A Cimeira da Comunidade dos Países de Língua Portuguesa, hoje em Luanda, manteve o foco nas questões centrais do bloco lusófono, nomeadamente a língua, deixando para segundo plano a ambição da Guiné Equatorial de aderir à organização.
Apesar da presença do Presidente da Guiné Equatorial, Teodoro Obiang Nguema, no centro de convenções de Talatona, onde decorreu a Cimeira, os chefes de estado e de Governo dos “oito” adoptaram o Plano de Ação de Brasília, que prevê a introdução do português nas Nações Unidas e respectivas agências, bem como parcerias com as organizações regionais e sub-regionais integrados pelos estados membros.
Quando saiu a Declaração de Luanda, ao fim da tarde, Obiang abandonou a Cimeira, considerando que não houve sucesso em relação à sua pretensão, sem consenso entre os estados membros e fortemente contestada por grupos de defesa dos direitos humanos.
O Presidente da Guiné Equatorial estava “optimista”, porque recebeu a garantia da abertura das negociações, mas também um recado: um programa de apoio da CPLP às reformas no seu país “para dar pleno cumprimento às disposições estatutárias”, relativas à “adopção e utilização efectiva da Língua Portuguesa”.

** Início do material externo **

(** The packet loop never returns: whatever the reads give, an error of a
    closed socket included, it reads again; it has started one goroutine for every
    datagram, cut to 1024 bytes, in order. This is what [star_serve_ends] says of
    the chain servers. *)
Theorem serveUDP_never_returns fuel reads :
  (serveUDP fuel reads).2 = None ∧
  (serveUDP fuel reads).1 = omap (λ i, serveUDPPacket (reads i)) (seq 0 fuel).
Proof.
  revert reads. induction fuel as [|fuel IH]; intros reads; [done|]. cbn [serveUDP seq omap list_omap].
  destruct (IH (λ i, reads (S i))) as [H1 H2]. destruct (serveUDP fuel _) as [gs ret]. simpl in *. subst.
  split; [done|]. rewrite <- fmap_S_seq, omap_fmap'. by destruct (serveUDPPacket (reads 0%nat)).
Qed.

(** The chain server's two goroutines race for [s.server]: over a TCP listener [k]
    every complete interleaving ends with no, one or two accept loops on it. One,
    when each reads what it has stored itself; none, when [ServePacket]'s store
    comes between [Serve]'s store and its read: the ingress then accepts nothing,
    with no error. *)
Theorem listener_race k :
  (∀ gs s, serve_run (Some k) None gs serve0 = Some s → length gs = 4%nat → served s ∈ [[]; [k]; [k; k]]) ∧
  (∃ s, serve_run (Some k) None [GServe; GServe; GPacket; GPacket] serve0 = Some s ∧ served s = [k]) ∧
  (∃ s, serve_run (Some k) None [GServe; GPacket; GServe; GPacket] serve0 = Some s ∧ served s = []) ∧
  (∃ s, serve_run (Some k) None [GPacket; GServe; GPacket; GServe] serve0 = Some s ∧ served s = [k; k]).
Proof.
  split_and!; [|by eexists..].
  intros gs s Hr Hl. destruct gs as [|[] [|[] [|[] [|[] [|]]]]]; simpl in Hr; try done; injection Hr as <-;
    cbn; rewrite !elem_of_cons; auto.
Qed.

(** * The plugins *)

Lemma rd_Read_bytes k rd rd' data :
  rd_Read k rd = (rd', Some data) → rd_bytes rd = data ++ rd_bytes rd'.
Proof.
  unfold rd_Read, rd_bytes. destruct rd as [[|b buf] segs]; cbn [rd_buf rd_segs].
  - destruct segs as [|seg segs]; [done|]. intros [= <- <-]. cbn [rd_buf rd_segs].
    rewrite app_assoc, take_drop. simpl.
    destruct (drop bufSize seg) eqn:Hd; cbn [concat]; rewrite <- (take_drop bufSize seg) at 1; rewrite Hd.
    + by rewrite app_nil_r.
    + by rewrite app_assoc.
  - intros [= <- <-]. cbn [rd_buf rd_segs]. by rewrite app_assoc, take_drop.
Qed.
Lemma tstep_grows t t' : tn_inv t → tstep t t' →
  tn_io t `prefix_of` tn_io t' ∧ px_ext (tn_px t) `prefix_of` px_ext (tn_px t') ∧
  (grows (tn_ext t) (tn_ext t') ∧ tn_io t' = tn_io t ∨ tn_ext t' = tn_ext t) ∧
  (grows (tn_local t) (tn_local t') ∧ px_ext (tn_px t') = px_ext (tn_px t) ∨ tn_local t' = tn_local t).
Proof.
  intros [_ (k & R & Hc & Hsrc) Hext Hop _] Hstep. destruct (client_sent _ _ _ Hc) as (Hio & _). destruct Hstep as
    [ev p' Hown Hne Ha|sv' ms [Hoh Hf] Hms|m up pick now sv' dials Hup Hcl Hfe Hh|m down pick dialed c' Hd Ha Hp|ev c' Hev Ha Hp|ms Hms];
    cbn [tn_px tn_sv tn_client tn_down tn_up tn_ext tn_local]; try by (split_and!; [done|done|right|right]).
  - destruct (papply_own _ _ _ Hown Hne Ha) as (its & Hm & Hes). split_and!; [done|apply Hm| |by right].
    left. split; [|done]. eapply source_grows; [exact Hext|by apply ext_source_step].
  - rewrite Hd in Hop. apply Forall_cons in Hop as [Hm _].
    destruct (client_step t k R (CRecv pick m dialed) c' Hc Hsrc ltac:(by intros ??? [= _ <- _]) Ha Hp)
      as (k' & new & _ & _ & (_ & _ & Hsu) & Hk' & _). rewrite Hio. unfold tn_io. simpl. rewrite Hk'.
    split_and!; [done|done|by right|by right].
  - destruct (client_step t k R ev c' Hc Hsrc ltac:(by intros ??? ?; destruct (Hev pick m d)) Ha Hp)
      as (k' & new & _ & _ & (_ & _ & Hsu) & Hk' & _). rewrite Hio. unfold tn_io at 1. simpl. rewrite Hk'.
    split_and!; [done|done|by right|]. left. split; [|done].
    destruct (capply_crel cid l quote cid_range _ _ _ _ (cl_only _ _ _ Hc) (cl_heap _ _ _ Hc) (cl_id _ _ _ Hc)
      ltac:(by intros ??? ?; destruct (Hev pick m d)) Ha) as (its & k1 & Hcr & Hk1 & Hus).
    destruct (cr_up _ _ _ _ _ Hcr _ _ (cl_heap _ _ _ Hc)) as (k2 & Hk2 & Hsu2). assert (k2 = k1) as -> by congruence.
    eapply source_grows; [exact Hsrc|by eapply up_source_step].
Qed.
Lemma finv_step f ev f' : finv f → fapply f ev = Some f' → finv f'.
Proof.
  intros Hi Ha. destruct ev as [| |s path ok|ev| | |]; [| | |by eapply finv_queue|..]; cbn [fapply] in Ha.
  - destruct (_ && _); [|done]. injection Ha as <-. apply sessions_shrink; [done|]. intros c.
    rewrite elem_of_app, list_elem_of_singleton. naive_solver.
  - destruct (f_serving f); [|done]. injection Ha as <-. simpl. destruct (f_kind f); [|apply finv_close_facade..]; by apply finv_socket.
  - destruct (f_sessions f !! s) as [[]|] eqn:Es; try done. destruct (f_kind f) eqn:Ek.
    + destruct (negb _); [injection Ha as <-; by destruct Hi|]. destruct ok; [|by injection Ha as <-].
      injection Ha as <-. apply finv_arrive; try done. rewrite Ek. by right.
    + destruct (negb _); [injection Ha as <-; by destruct Hi|]. injection Ha as <-. apply finv_arrive; try done. rewrite Ek. by left.
    + destruct ok; injection Ha as <-; [apply finv_arrive; try done; by rewrite Ek|].
      apply sessions_shrink; [done|]. intros c. split; [by intros [?|?]%elem_of_insert_cases|].
      intros [j Hj]%list_elem_of_lookup_1. apply (list_elem_of_lookup_2 _ j). rewrite list_lookup_insert_ne; [done|congruence].
    + destruct ok; injection Ha as <-; [apply finv_arrive; try done; by rewrite Ek|].
      apply sessions_shrink; [done|]. intros c. split; [by intros [?|?]%elem_of_insert_cases|].
      intros [j Hj]%list_elem_of_lookup_1. apply (list_elem_of_lookup_2 _ j). rewrite list_lookup_insert_ne; [done|congruence].
  - injection Ha as <-. by apply finv_flags.
  - destruct (_ && _); [|done]. injection Ha as <-. by apply finv_close_facade, finv_flags.
  - injection Ha as <-. by apply finv_user_close.
Qed.

Lemma finv_start k path : finv (facade_Listen k path).
Proof. split; simpl; [done| |]; destruct (single k) eqn:E; rewrite ?E; simpl; try done; set_solver. Qed.

Lemma frun_finv evs f f' : finv f → frun f evs = Some f' → finv f'.
Proof.
  revert f. induction evs as [|ev evs IH]; intros f Hi Hr; simpl in Hr; [by injection Hr as <-|].
  apply bind_Some in Hr as (f1 & Ha & Hr). eapply IH; [|done]. by eapply finv_step.
Qed.

(** * Closing *)

(** The events that call the facade's [Close], and those that close the socket. *)
Definition calls_close (k : kind) (ev : fevent) : bool :=
  match ev with FClose | FWatch => true | FAcceptErr => negb (bool_decide (k = KWs)) | _ => false end.
Definition closes_socket (k : kind) (ev : fevent) : bool :=
  match ev with FClose => true | FWatch | FAcceptErr => single k | _ => false end.

(** Whether the facade's [Close] was called. *)
Definition closing (f : facade) : bool :=
  if single (f_kind f) then Listener.l_done (f_queue f) else bool_decide (Listener.l_closers (f_queue f) ≠ []).

Definition guard_ok (f : facade) : Prop := f_guard f = true → f_sock f = false.

Lemma closing_spawn q : bool_decide (Listener.l_closers (spawn_closer q) ≠ []) = true.
Proof. apply bool_decide_true. simpl. by destruct (Listener.l_closers q). Qed.

Lemma close_facade_closing f :
  closing (close_facade f) = true ∧ f_kind (close_facade f) = f_kind f ∧
  f_sock (close_facade f) = (if single (f_kind f) then false else f_sock f) ∧ (guard_ok f → guard_ok (close_facade f)).
Proof.
  unfold closing, close_facade, guard_ok. destruct (f_kind f) eqn:E; simpl; rewrite ?E; simpl; split_and!; try done; try apply closing_spawn; try (by intros H; apply H).
Qed.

Antes, no início dos trabalhos, já o Presidente português, Cavaco Silva, tinha chamado a atenção para “a imagem de coesão em torno dos laços, princípios e valores presentes nos seus estatutos”.
Outro recado que saiu da Cimeira foi dirigido à Guiné-Bissau, instada a libertar os detidos da intervenção militar de 1 de Abril, numa referência ao ex-chefe das Forças Armadas, Zamora Induta, ainda preso.
Os estados membros consideraram os acontecimentos de 1 de Abril “um grave atentado à ordem constitucional” e, no encerramento da Cimeira, o chefe de estado angolano, José Eduardo dos Santos, que recebeu de Portugal a presidência em exercício da CPLP, anunciou a intenção de promover uma conferência de doadores para a Guiné-Bissau.
Angola foi aliás outro dos países cuja situação interna mereceu uma referência na declaração final, com os chefes de estado e de governo a congratularem-se com a nova Constituição angolana, que prevê a eleição do Presidente no parlamento, em vez do sufrágio universal.
Os últimos dois anos, segundo o primeiro-ministro português, José Sócrates, “trouxeram uma melhor capacidade de resposta aos desafios, como os da promoção da Língua Portuguesa e na concertação político-diplomática”.
Os próximos deverão reflectir “uma organização poderosa”, no desejo de José Eduardo dos Santos, e um maior envolvimento da sociedade civil, segundo Cavaco Silva, que pede ainda atenção à criação do estatuto do cidadão lusófono.
Na cimeira de Luanda, a que faltaram os presidentes do Brasil, Lula da Silva, e de Timor-Leste, José Ramos-Horta, foi reconduzido no cargo de secretário executivo da organização o guineense Domingos Simões Pereira.